Avec la stagnation des négociations, un cercle vicieux s’instaure au fil des années : l’absence de volonté manifeste de l’UE d’inclure la Turquie décourage cette dernière, qui se tourne d’une part sans cesse plus vers l’Orient et les États-Unis, et diminue d’autre part ses efforts, n’encourageant pas non plus l’UE à envisager l’adhésion. Les minorités sont discriminées, les droits des femmes peu respectés, la liberté de la presse menacée et les conflits avec Chypre reprennent. Ce manque d’entrain se reflète dans les sondages d’opinion qui sont de moins en moins favorables à  l’adhésion de la Turquie, tant dans les Etats membres qu’en Turquie. Avec le durcissement du régime d’Erdogan depuis 2016, la question n’est même plus envisagée.

L’ensemble de ces considérations pousse à chercher au-delà des motifs officiels, comme si le statut de membre de la Turquie était un vieux mythe auquel les États-membres ne croient pas vraiment, mais continuent de s’y accrocher.

Caricature de Chapatte, le 13.06.06 

La construction européenne : une histoire franco-allemande

La candidature turque renvoie à des questions structurelles. Les voix qui résonnent tout au long du périple autour de la candidature de la Turquie sont celles de la France et de l’Allemagne ; la France sous Mitterrand, à travers la Commission Delors (1985-1995), et l’Allemagne de l’Est puis l’Allemagne unifiée de Kohl (1982-1998). Les pays voisins partagent une vision traditionnelle de l’Europe : une Union entre des États souverains à majorité chrétienne, dont le couple franco-allemand doit être le moteur. Et c’est là le cœur de la question turque : le couple franco-allemand, qui s’impose comme le régulateur de l’entrée dans l’Union, se montre hésitant face à la candidature turque.

Ce rôle prépondérant de l’Allemagne et de la France dans l’acceptation de l’adhésion et les négociations peut tout d’abord s’observer par comparaison avec les positions des autres pays concernant la candidature turque.

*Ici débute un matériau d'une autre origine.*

(* ===== verification/PoolAddress.v ===== *)
(** * indexer/utils/poolAddress.js and tradingPath.js

    Node buffers as lists of bytes, the hexadecimal encoding, and the addresses
    of DEX pools, which are the two token ids and the fee in 20 bytes.  The
    Klayr32 encoding of addresses and the hash come from
    [@klayr/cryptography]: the class [Crypto]. *)
From S2P Require Import Prelude JsValue.
From Stdlib Require Import Ascii DecimalString.
Local Open Scope Z_scope.

Abbreviation buffer := (list Z).

(** ** Hexadecimal text *)
Definition digit_chars : string := "0123456789abcdef".

Definition hex_char (d : Z) : ascii := default "0"%char (String.get (Z.to_nat d) digit_chars).

Definition hex_value (c : ascii) : option Z :=
  let n := Z.of_nat (nat_of_ascii c) in
  if (48 <=? n) && (n <=? 57) then Some (n - 48)
  else if (97 <=? n) && (n <=? 102) then Some (n - 87)
  else if (65 <=? n) && (n <=? 70) then Some (n - 55)
  else None.

(** [Buffer.from(s, 'hex')]: decoding stops at the first pair that is not
    hexadecimal, a single last digit is dropped. *)
Fixpoint from_hex (s : string) : buffer :=
  match s with
  | String a (String b s') =>
      match hex_value a, hex_value b with
      | Some x, Some y => (16 * x + y) :: from_hex s'
      | _, _ => []
      end
  | _ => []
  end.

(** [buffer.toString('hex')] *)
Fixpoint to_hex (b : buffer) : string :=
  match b with
  | [] => ""
  | x :: b => String (hex_char (x / 16)) (String (hex_char (x mod 16)) (to_hex b))
  end.

(** [buffer.readUIntBE(0, n)] *)
Definition read_uint_be (n : nat) (b : buffer) : result Z :=
  if Nat.ltb (length b) n then Throw "Attempt to access memory outside buffer bounds"
  else Ok (foldl (fun acc x => 256 * acc + x) 0 (take n b)).

(** [buffer.writeUIntBE(v, 0, n)] on a fresh buffer of [n] bytes. *)
Fixpoint be_bytes (n : nat) (v : Z) : buffer :=
  match n with
  | O => []
  | S n => (v / 256 ^ Z.of_nat n) mod 256 :: be_bytes n v
  end.

Definition write_uint_be (n : nat) (v : val) : result buffer :=
  match v with
  | Num z =>
      if (0 <=? z) && (z <? 256 ^ Z.of_nat n) then Ok (be_bytes n z)
      else Throw "ERR_OUT_OF_RANGE"
  | _ => Ok (be_bytes n 0)
  end.

(** [parseInt(s, 10)]: the leading decimal digits (of a text that does not
    begin with white space). *)
Fixpoint leading_digits (s : string) : string :=
  match s with
  | EmptyString => ""
  | String c s' =>
      let n := Z.of_nat (nat_of_ascii c) in
      if (48 <=? n) && (n <=? 57) then String c (leading_digits s') else ""
  end.
(* ===== verification/Rewards.v ===== *)
(** * indexer/utils/validator.js: how a block reward is split

    The generator takes its commission, and of the rest the share of its own
    stake.  The fixed-point numbers of [@klayr/utils] are the class [Q96]. *)
From S2P Require Import Prelude JsValue Database Engine Table World Schemas KvStore Chain Stake.
Local Open Scope Z_scope.

(** [math.q96] of [@klayr/utils]: 96 fractional bits. *)
Class Q96 := {
  q : Type;
  q96 : Z -> q;
  q_muldiv : q -> q -> q -> q;
  q_sub : q -> q -> q;
  q_floor : q -> Z;
}.

Class Q96Laws `{Q96} := {
  q_floor_muldiv x a b :
    0 <= x -> 0 <= a -> 0 < b -> q_floor (q_muldiv (q96 x) (q96 a) (q96 b)) = x * a / b;
  q_sub_int x y : q_sub (q96 x) (q96 y) = q96 (x - y);
}.

#[export] Instance RawQ96 : Q96 := {
  q := Z;
  q96 x := x * 2 ^ 96;
  q_muldiv x a b := x * a / b;
  q_sub x y := x - y;
  q_floor x := x / 2 ^ 96;
}.

#[export] Instance RawQ96Laws : Q96Laws.
Proof.
  split; intros; cbn [q96 q_muldiv q_sub q_floor RawQ96]; [|lia].
  replace (x * 2 ^ 96 * (a * 2 ^ 96)) with (x * a * 2 ^ 96 * 2 ^ 96) by lia.
  rewrite Z.div_mul_cancel_r by lia. rewrite Z.div_div by lia.
  rewrite Z.div_mul_cancel_r by lia. done.
Qed.

Definition MAX_COMMISSION : Z := 10000.

Section Rewards.
Context {St : Type} `{SqlLaws St} `{Q96Laws}.

Definition commission_query (generatorAddress : string) (blockHeight : Z) : obj :=
  [("address", Str generatorAddress);
   ("propBetweens", Arr [Object [("property", Str "height"); ("lowerThan", Num blockHeight)]]);
   ("sort", Str "height:desc"); ("limit", Num 1)].

Definition calcCommissionAmount (generatorAddress : string) (blockHeight blockReward : Z) : M St Z :=
  rows ← read Auto (find commissionsTableSchema (commission_query generatorAddress blockHeight)
                      (Arr [Str "commission"]));
  let commission := match rows with row :: _ => prop row "commission" | [] => Num 0 end in
  c ← lift (js_BigInt commission);
  ret (q_floor (q_muldiv (q96 blockReward) (q96 c) (q96 MAX_COMMISSION))).

(** [l.reduce((a, b) => ({ amount: BigInt(a.amount) + BigInt(b.amount) }), { amount: 0 }).amount] *)
Definition sum_amounts (l : list obj) : result Z :=
  foldM (fun acc row => n ← js_BigInt (prop row "amount"); Ok (acc + n)) 0 l.

Definition calcSelfStakeReward (generatorAddress : string) (blockReward commissionAmount : Z) : M St Z :=
  stakerInfo ← read Auto (find stakesTableSchema [("validatorAddress", Str generatorAddress)]
                            (Arr [Str "stakerAddress"; Str "amount"]));
  match stakerInfo with
  | [] => ret 0
  | _ =>
      selfStakes ← lift (sum_amounts (filter (fun s => prop s "stakerAddress" = Str generatorAddress) stakerInfo));
      totalStakes ← lift (sum_amounts stakerInfo);
      if totalStakes <=? 0 then ret 0
      else
        let remBlockRewardQ := q_sub (q96 blockReward) (q96 commissionAmount) in
        ret (q_floor (q_muldiv remBlockRewardQ (q96 selfStakes) (q96 totalStakes)))
  end.

(** ** The amounts *)

(** Recorded commissions are percentages in hundredths, and stakes are not negative. *)
Definition commissions_ok (rs : rows) : Prop :=
  forall k r, rs !! k = Some r -> exists z, cell r "commission" = SStr (string_of_Z z) /\ 0 <= z <= MAX_COMMISSION.

Definition stakes_nonneg (rs : rows) : Prop :=
  forall k r, rs !! k = Some r -> exists z, cell r "amount" = SInt z /\ 0 <= z.

Lemma matching_elem (qq : list clause) (rs : rows) r :
  r ∈ matching qq rs -> exists k, rs !! k = Some r.
Proof.
  unfold matching. rewrite list_elem_of_filter, list_elem_of_fmap.
  intros (_ & [k r'] & -> & Hin%elem_of_map_to_list). by exists k.
Qed.

(** What a query returns are projections of rows of the table. *)
Lemma select_rows (t : table) (s : St) qq :
  supported qq = true ->
  exists l, eng_select t qq s = Ok (project qq <$> l) /\
    Forall (fun r => exists k, rows_of s t !! k = Some r) l.
Proof.
  intros Hs. destruct (select_law t qq s Hs) as (l & Hp & _ & E). exists (take_limit qq l). split; [done|].
  apply Forall_forall. intros r Hr. eapply matching_elem. rewrite <- Hp.
  assert (Hd : r ∈ drop (offset_of qq) l).
  { unfold take_limit in Hr. destruct (limit_of qq); [|done]. by eapply elem_of_take in Hr as (? & ? & _);
      eapply list_elem_of_lookup_2. }
  by apply subseteq_drop in Hd.
Qed.

Lemma sum_amounts_ok (l : list obj) :
  Forall (fun o => exists z, prop o "amount" = Num z /\ 0 <= z) l ->
  exists n, sum_amounts l = Ok n /\ 0 <= n.
Proof.
  unfold sum_amounts. intros Hl.
  assert (forall acc, 0 <= acc -> exists n,
    foldM (fun acc row => n ← js_BigInt (prop row "amount"); Ok (acc + n)) acc l = Ok n /\ acc <= n) as Hgen.
  { induction Hl as [|o l (z & Hz & Hpos) _ IH]; intros acc Hacc; simpl; [by exists acc|].
    rewrite Hz. simpl. destruct (IH (acc + z)) as (n & -> & Hn); [lia|]. exists n. split; [done|lia]. }
  destruct (Hgen 0) as (n & E & Hn); [lia|]. by exists n.
Qed.

(** A part of the stakes sums to at most all of them. *)
Lemma sum_filter_le (l : list obj) (P : obj -> Prop) `{forall x, Decision (P x)} n m :
  Forall (fun o => exists z, prop o "amount" = Num z /\ 0 <= z) l ->
  sum_amounts (filter P l) = Ok n -> sum_amounts l = Ok m -> n <= m.
Proof.
  unfold sum_amounts. intros Hl.
  assert (forall a b, a <= b -> forall n m,
    foldM (fun acc row => n ← js_BigInt (prop row "amount"); Ok (acc + n)) a (filter P l) = Ok n ->
    foldM (fun acc row => n ← js_BigInt (prop row "amount"); Ok (acc + n)) b l = Ok m -> n <= m) as Hgen.
  { clear n m. induction Hl as [|o l (z & Hz & Hpos) _ IH]; intros a b Hab n m; simpl.
    { intros [= <-] [= <-]. done. }
    rewrite filter_cons. rewrite Hz. case_decide; simpl; [rewrite Hz; simpl|].
    - apply IH. lia.
    - apply IH. lia. }
  apply Hgen. done.
Qed.

Lemma calcCommissionAmount_ok w g h reward :
  commissions_ok (rows_of (w_auto w) commissionsTableSchema) -> 0 <= reward ->
  exists c, calcCommissionAmount g h reward w = (Ok c, w) /\ 0 <= c <= reward.
Proof.
  intros Hc Hr. unfold calcCommissionAmount, find.
  set (qq := [KSelect (Arr [Str "commission"]); KWhereNotNull "height"; KSelect (Str "height");
              KOrderBy "height" (Str "desc"); KLimit (Num 1); KWhere (Object [("address", Str g)]);
              KWhereOp "height" "<" (Num h)]).
  destruct (select_rows commissionsTableSchema (w_auto w) qq eq_refl) as (l & E & Hl).
  rewrite (M_bind_ok _ _ _ _ _ (read_ok Auto _ w _ E)).
  assert (exists z, js_BigInt match project qq <$> l with row :: _ => prop row "commission" | [] => Num 0 end
    = Ok z /\ 0 <= z <= MAX_COMMISSION) as (z & Ez & Hz).
  { destruct Hl as [|r l (k & Hk) _]; simpl; [exists 0; split; [done|unfold MAX_COMMISSION; lia]|].
    destruct (Hc _ _ Hk) as (z & Hz & Hb). exists z. split; [|done].
    rewrite Hz. apply js_BigInt_String. }
  unfold lift. rewrite Ez. unfold mbind, eff_bind.
  eexists. split; [reflexivity|]. rewrite q_floor_muldiv by (unfold MAX_COMMISSION in *; lia).
  split; [apply Z.div_pos; unfold MAX_COMMISSION in *; nia|].
  apply Z.div_le_upper_bound; unfold MAX_COMMISSION in *; nia.
Qed.

Lemma calcSelfStakeReward_ok w g reward c :
  stakes_nonneg (rows_of (w_auto w) stakesTableSchema) -> 0 <= c <= reward ->
  exists x, calcSelfStakeReward g reward c w = (Ok x, w) /\ 0 <= x <= reward - c.
Proof.
  intros Hs Hc. unfold calcSelfStakeReward, find.
  set (qq := [KSelect (Arr [Str "stakerAddress"; Str "amount"]); KWhere (Object [("validatorAddress", Str g)])]).
  destruct (select_rows stakesTableSchema (w_auto w) qq eq_refl) as (l & E & Hl).
  rewrite (M_bind_ok _ _ _ _ _ (read_ok Auto _ w _ E)).
  set (info := project qq <$> l).
  assert (Forall (fun o => exists z, prop o "amount" = Num z /\ 0 <= z) info) as Hinfo.
  { apply Forall_fmap. eapply Forall_impl; [exact Hl|]. intros r (k & Hk).
    destruct (Hs _ _ Hk) as (z & Hz & Hpos). exists z. split; [|done]. simpl. by rewrite Hz. }
  clearbody info. clear Hl E. destruct info as [|o info]; [exists 0; split; [done|lia]|].
  set (all := o :: info) in *.
  destruct (sum_amounts_ok all Hinfo) as (t & Et & Ht).
  destruct (sum_amounts_ok (filter (fun s => prop s "stakerAddress" = Str g) all)) as (u & Eu & Hu).
  { apply Forall_forall. intros x [_ Hx]%list_elem_of_filter. rewrite Forall_forall in Hinfo. auto. }
  pose proof (sum_filter_le _ _ _ _ Hinfo Eu Et) as Hle.
  unfold lift. rewrite Eu, Et. unfold mbind, eff_bind.
  destruct (Z.leb_spec t 0) as [Hz|Hz]; [exists 0; split; [done|lia]|].
  eexists. split; [reflexivity|]. rewrite q_sub_int, q_floor_muldiv by lia. split.
  - apply Z.div_pos; nia.
  - apply Z.div_le_upper_bound; nia.
Qed.

(** The split of a block reward never pays out more than the reward:
    the commission and the reward of the generator's own stake are computed,
    are not negative, and together are at most the block reward. *)
Theorem reward_split_bounded (w : world St) (g : string) (h reward : Z) :
  commissions_ok (rows_of (w_auto w) commissionsTableSchema) ->
  stakes_nonneg (rows_of (w_auto w) stakesTableSchema) -> 0 <= reward ->
  exists c x, calcCommissionAmount g h reward w = (Ok c, w) /\
    calcSelfStakeReward g reward c w = (Ok x, w) /\ 0 <= c /\ 0 <= x /\ c + x <= reward.
Proof.
  intros Hc Hs Hr. destruct (calcCommissionAmount_ok w g h reward Hc Hr) as (c & Ec & Hcb).
  destruct (calcSelfStakeReward_ok w g reward c Hs Hcb) as (x & Ex & Hxb).
  exists c, x. split_and!; [done|done|lia..].
Qed.

End Rewards.

(** ** Examples *)
Definition commission_rows (l : list (string * Z * Z)) : MemDB :=
  foldl (fun s x => match upsert commissionsTableSchema
      (Object [("address", Str (fst (fst x))); ("height", Num (snd (fst x))); ("commission", Num (snd x))]) s with
    | Ok s => s | Throw _ => s end) (∅ : MemDB) l.

Lemma reward_split_bounded_witness :
  exists c x, calcCommissionAmount "gen" 100 1000 (empty_world) = (Ok c, empty_world) /\
    calcSelfStakeReward "gen" 1000 c empty_world = (Ok x, empty_world) /\ 0 <= c /\ 0 <= x /\ c + x <= 1000.
Proof.
  apply (reward_split_bounded empty_world "gen" 100 1000).
  - intros k r. unfold rows_of, empty_world. simpl. unfold mem_rows. rewrite lookup_empty. simpl.
    rewrite lookup_empty. discriminate.
  - intros k r. unfold rows_of, empty_world. simpl. unfold mem_rows. rewrite lookup_empty. simpl.
    rewrite lookup_empty. discriminate.
  - lia.
Defined.

(** The [height] column of [commissions] is text, so the latest commission is
    chosen in alphabetical order: of commissions set at heights 9 and 10, a
    block at height 11 uses the older one. *)
Lemma commission_order_alphabetical :
  let s := commission_rows [("gen", 9, 2000); ("gen", 10, 0)] in
  fst (calcCommissionAmount "gen" 11 1000 (mkWorld s s ∅ [] s)) = Ok 200.
Proof. vm_compute. reflexivity. Qed.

Historiquement, les discours belges et anglais restent constants et plutôt favorables à la candidature turque, en dépit des divers évènements géopolitiques qui influencent la situation intérieure en Turquie.

Si l’on observe ensuite les négociations qui ont précédées le Conseil européen d’Helsinki de 1999 – qui marque un tournant dans la relation euro-turque – le poids de l’Allemagne apparaît clairement. Rappelons simplement les relations historiques privilégiées entre les deux nations, l’Allemagne étant le pays accueillant la plus grande diaspora turque, suite à l’immigration de travailleurs turcs dans le cadre du programme « Gastarbeiter » entre les années 1950 et 1970.

L’appui de l’Allemagne en faveur de la candidature turque à la suite du  Conseil européen du Luxembourg de 1997 mènera à la décision adoptée lors du Conseil de 1999. Le Conseil européen de 1997 provoque de vives tensions avec la Turquie parce qu’il ne la reconnaît pas comme candidate officielle, mais comme éligible à la candidature, contrairement à des pays comme les PECO qui peuvent débuter les négociations. Depuis 1998, un rapport annuel évalue les progrès de la Turquie qui sont globalement positifs. Par la suite, l’année 1999 est celle du changement de présidence allemande, avec en outre un nouveau tandem rouge-vert (SPD/Die Grünen) Schröder-Fisher à la tête du gouvernement bien plus favorable à l’adhésion de la Turquie que leurs prédécesseurs.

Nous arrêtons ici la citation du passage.